(* ===== verification/Pframe.v ===== *)
(** * Page frames (pframe.c)

    The cache of resident pages: looking up, allocating, filling, pinning,
    dirtying, cleaning and freeing page frames.  The operations of the
    objects that own the pages are called through a table [ops]. *)

From S2P Require Import Prelude Kstate Sched Vmstate.
Local Open Scope Z_scope.

Definition pf_waitq (pf : pfptr) : qid := other_q pf~0.

Definition with_busy b p := Pframe (pf_addr p) (pf_obj p) (pf_pagenum p) b (pf_dirty p) (pf_pincount p).
Definition with_dirty b p := Pframe (pf_addr p) (pf_obj p) (pf_pagenum p) (pf_busy p) b (pf_pincount p).
Definition with_pincount n p := Pframe (pf_addr p) (pf_obj p) (pf_pagenum p) (pf_busy p) (pf_dirty p) n.
Definition with_pfobj o p := Pframe (pf_addr p) o (pf_pagenum p) (pf_busy p) (pf_dirty p) (pf_pincount p).

(** The macros of pframe.h on [pf_flags], [pf_pincount] and [pf_obj]. *)
Definition pframe_set_busy (pf : pfptr) : V () := upd_pframe pf (with_busy true).
Definition pframe_clear_busy (pf : pfptr) : V () := upd_pframe pf (with_busy false).
Definition pframe_set_dirty (pf : pfptr) : V () := upd_pframe pf (with_dirty true).
Definition pframe_clear_dirty (pf : pfptr) : V () := upd_pframe pf (with_dirty false).
Definition pframe_is_pinned (x : pframe) : bool := negb (pf_pincount x =? 0).
Definition pframe_is_free (x : pframe) : bool := bool_decide (pf_obj x = None).

(** [list_remove] of [pf_link], [pf_hlink] and [pf_olink]. *)
Definition drop_pf (pf : pfptr) : list pfptr → list pfptr := filter (λ q, q ≠ pf).
Definition remove_link (pf : pfptr) : V () :=
  modify (λ s, set_alloc_list (drop_pf pf) (set_pinned_list (drop_pf pf) s)).
Definition remove_hlink (pf : pfptr) : V () := modify (set_hash (fmap (drop_pf pf))).
Definition remove_olink (pf : pfptr) : V () :=
  modify (set_mmobjs (fmap (with_respages (drop_pf pf)))).

Section pframe.
Context `{VmEnv}.

Definition hash_page (o : optr) (pagenum : Z) : Z := u32 (Zpos o + pagenum) mod PF_HASH_SIZE.

(** The chain of a bucket. *)
Definition hashchain (s : vst) (o : optr) (pagenum : Z) : list pfptr :=
  default [] (pframe_hash s !! hash_page o pagenum).

Fixpoint find_in_chain (o : optr) (pagenum : Z) (l : list pfptr) : V (option pfptr) :=
  match l with
  | [] => mret None
  | pf :: l' =>
      x ← pframe_at pf;
      if bool_decide (pf_obj x = Some o) && (pagenum =? pf_pagenum x) then
        (if negb (pframe_is_pinned x) then
           remove_link pf;; modify (set_alloc_list (λ l, l ++ [pf]))
         else mret ());;
        mret (Some pf)
      else find_in_chain o pagenum l'
  end.

Definition pframe_get_resident (o : optr) (pagenum : Z) : V (option pfptr) :=
  s ← get; find_in_chain o pagenum (hashchain s o pagenum).

Definition pframe_pin (pf : pfptr) : V () :=
  x ← pframe_at pf;
  KASSERT (negb (pframe_is_free x)) "!pframe_is_free(pf)";;
  KASSERT (0 <=? pf_pincount x) "pf->pf_pincount >= 0";;
  (if negb (pframe_is_pinned x) then
     remove_link pf;;
     modify (set_pinned_list (λ l, l ++ [pf]));;
     modify (set_nallocated (λ n, n - 1));;
     modify (set_npinned (λ n, n + 1))
   else mret ());;
  upd_pframe pf (λ p, with_pincount (pf_pincount p + 1) p).

Definition pframe_unpin (pf : pfptr) : V () :=
  x ← pframe_at pf;
  KASSERT (negb (pframe_is_free x)) "!pframe_is_free(pf)";;
  KASSERT (0 <? pf_pincount x) "pf->pf_pincount > 0";;
  upd_pframe pf (λ p, with_pincount (pf_pincount p - 1) p);;
  (if pf_pincount x - 1 =? 0 then
     remove_link pf;;
     modify (set_alloc_list (λ l, l ++ [pf]));;
     modify (set_nallocated (λ n, n + 1));;
     modify (set_npinned (λ n, n - 1))
   else mret ()).

(** The areas on [mmobj_bottom_vmas(o)]. *)
Definition bottom_vmas (o : optr) : V (list aptr) :=
  s ← get;
  x ← mmobj_at (mmobj_bottom_obj (mmobjs s) o);
  match mmo_un x with
  | mmo_vmas l => mret l
  | mmo_bottom_obj _ => panic "mmo_un.mmo_vmas"
  end.

(** The area at address [a], on the list of some address space. *)
Definition area_at (a : aptr) : V vmarea :=
  s ← get;
  deref (list_find (λ v, vma_id v = a) (concat (vmm_list <$> (map_to_list (vmaps s)).*2)) ≫= (λ iv, Some iv.2))
    "vmarea_t".

Fixpoint unmap_each (x : pframe) (l : list aptr) : V () :=
  match l with
  | [] => mret ()
  | a :: l' =>
      vma ← area_at a;
      (if (vma_off vma <=? pf_pagenum x)
          && (pf_pagenum x <? u32 (vma_off vma + u32 (vma_end vma - vma_start vma)))
       then
         let vaddr := PN_TO_ADDR (u32 (vma_start vma + pf_pagenum x - vma_off vma)) in
         m ← deref (vma_vmmap vma) "vma->vma_vmmap";
         mp ← vmmap_at m;
         match vmm_proc mp with
         | Some p =>
             pr ← lift (proc_at p);
             pd ← deref (p_pagedir pr) "p_pagedir";
             modify (set_pts (pt_unmap pd vaddr))
         | None => mret ()
         end
       else mret ());;
      unmap_each x l'
  end.

Definition pframe_remove_from_pts (pf : pfptr) : V () :=
  x ← pframe_at pf;
  o ← deref (pf_obj x) "pf->pf_obj";
  l ← bottom_vmas o;
  unmap_each x l.

Section with_ops.
Context `{Machine} `{Errno} (ops : vtable).

Definition pframe_lookup (o : optr) (pagenum forwrite : Z) : V (Z * option pfptr) :=
  o_lookuppage ops o pagenum forwrite.

Definition pframe_alloc (o : optr) (pagenum : Z) : V (option pfptr) :=
  s ← get;
  match slab_alloc_pframe s with
  | None => mret None
  | Some pf =>
      match page_alloc s with
      | None => mret None
      | Some addr =>
          modify (set_nallocated (λ n, n + 1));;
          modify (set_alloc_list (λ l, l ++ [pf]));;
          modify (set_pframes (insert pf (Pframe addr (Some o) pagenum false false 0)));;
          lift (sched_queue_init (pf_waitq pf));;
          modify (set_hash (λ h, <[hash_page o pagenum := pf :: default [] (h !! hash_page o pagenum)]> h));;
          o_ref ops o;;
          upd_mmobj o (with_nrespages (λ n, n + 1));;
          upd_mmobj o (with_respages (λ l, pf :: l));;
          mret (Some pf)
      end
  end.

Definition pframe_fill (pf : pfptr) : V Z :=
  pframe_set_busy pf;;
  x ← pframe_at pf;
  o ← deref (pf_obj x) "pf->pf_obj";
  ret ← o_fillpage ops o pf;
  pframe_clear_busy pf;;
  lift (sched_broadcast_on (pf_waitq pf));;
  mret ret.

(** The links are taken out before the frame itself goes; the source uses
    [pf->pf_olink] just after [slab_obj_free]. *)
Definition pframe_free (pf : pfptr) : V () :=
  x ← pframe_at pf;
  KASSERT (negb (pframe_is_pinned x)) "!pframe_is_pinned(pf)";;
  KASSERT (negb (pframe_is_free x)) "!pframe_is_free(pf)";;
  KASSERT (negb (pf_busy x)) "!pframe_is_busy(pf)";;
  o ← deref (pf_obj x) "pf->pf_obj";
  pframe_remove_from_pts pf;;
  remove_hlink pf;;
  upd_pframe pf (with_pfobj None);;
  modify (set_nallocated (λ n, n - 1));;
  remove_link pf;;
  upd_mmobj o (with_nrespages (λ n, n - 1));;
  remove_olink pf;;
  modify (set_pframes (delete pf));;
  o_put ops o.

Definition pframe_get (o : optr) (pagenum : Z) : V (Z * option pfptr) :=
  r ← pframe_get_resident o pagenum;
  match r with
  | Some pf =>
      x ← pframe_at pf;
      (if pf_busy x then lift (sched_sleep_on (pf_waitq pf)) else mret ());;
      y ← pframe_at pf;
      KASSERT (negb (pf_busy y)) "!pframe_is_busy(*result)";;
      mret (0, Some pf)
  | None =>
      r' ← pframe_alloc o pagenum;
      pf ← deref r' "NULL != *result";
      fill_frame ← pframe_fill pf;
      if fill_frame <? 0 then
        x ← pframe_at pf;
        pframe_free pf;;
        KASSERT (negb (pf_busy x)) "!pframe_is_busy(*result)";;
        mret (- EFAULT, Some pf)
      else
        y ← pframe_at pf;
        KASSERT (negb (pf_busy y)) "!pframe_is_busy(*result)";;
        mret (0, Some pf)
  end.

Definition pframe_dirty (pf : pfptr) : V Z :=
  x ← pframe_at pf;
  KASSERT (negb (pf_busy x)) "!pframe_is_busy(pf)";;
  pframe_set_busy pf;;
  o ← deref (pf_obj x) "pf->pf_obj";
  ret ← o_dirtypage ops o pf;
  (if ret =? 0 then pframe_set_dirty pf else mret ());;
  pframe_clear_busy pf;;
  lift (sched_broadcast_on (pf_waitq pf));;
  mret ret.

Definition pframe_clean (pf : pfptr) : V Z :=
  x ← pframe_at pf;
  KASSERT (pf_dirty x) "pframe_is_dirty(pf)";;
  KASSERT (pf_pincount x =? 0) "pf->pf_pincount == 0";;
  pframe_clear_dirty pf;;
  pframe_remove_from_pts pf;;
  pframe_set_busy pf;;
  o ← deref (pf_obj x) "pf->pf_obj";
  ret ← o_cleanpage ops o pf;
  (if ret <? 0 then pframe_set_dirty pf else mret ());;
  pframe_clear_busy pf;;
  lift (sched_broadcast_on (pf_waitq pf));;
  mret ret.

Definition pframe_migrate (pf : pfptr) (dest : optr) : V () :=
  x ← pframe_at pf;
  KASSERT (negb (pf_busy x)) "!pframe_is_busy(pf)";;
  r ← pframe_get_resident dest (pf_pagenum x);
  match r with
  | Some _ => pframe_unpin pf;; pframe_clean pf;; pframe_free pf
  | None =>
      src ← deref (pf_obj x) "pf->pf_obj";
      upd_pframe pf (with_pfobj (Some dest));;
      remove_hlink pf;;
      remove_olink pf;;
      upd_mmobj src (with_nrespages (λ n, n - 1));;
      o_put ops src;;
      modify (set_hash (λ h, <[hash_page dest (pf_pagenum x) :=
        pf :: default [] (h !! hash_page dest (pf_pagenum x))]> h));;
      upd_mmobj dest (with_respages (λ l, pf :: l));;
      upd_mmobj dest (with_nrespages (λ n, n + 1));;
      o_ref ops dest
  end.
End with_ops.
End pframe.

=-=-=

Try it:
Look above for the line with "dirtying, cleaning and"; retype exactly that line, every line after it up to the line with "Definition with_pincount n", and that line too, nothing else.

Written response:
    dirtying, cleaning and freeing page frames.  The operations of the
    objects that own the pages are called through a table [ops]. *)

From S2P Require Import Prelude Kstate Sched Vmstate.
Local Open Scope Z_scope.

Definition pf_waitq (pf : pfptr) : qid := other_q pf~0.

Definition with_busy b p := Pframe (pf_addr p) (pf_obj p) (pf_pagenum p) b (pf_dirty p) (pf_pincount p).
Definition with_dirty b p := Pframe (pf_addr p) (pf_obj p) (pf_pagenum p) (pf_busy p) b (pf_pincount p).
Definition with_pincount n p := Pframe (pf_addr p) (pf_obj p) (pf_pagenum p) (pf_busy p) (pf_dirty p) n.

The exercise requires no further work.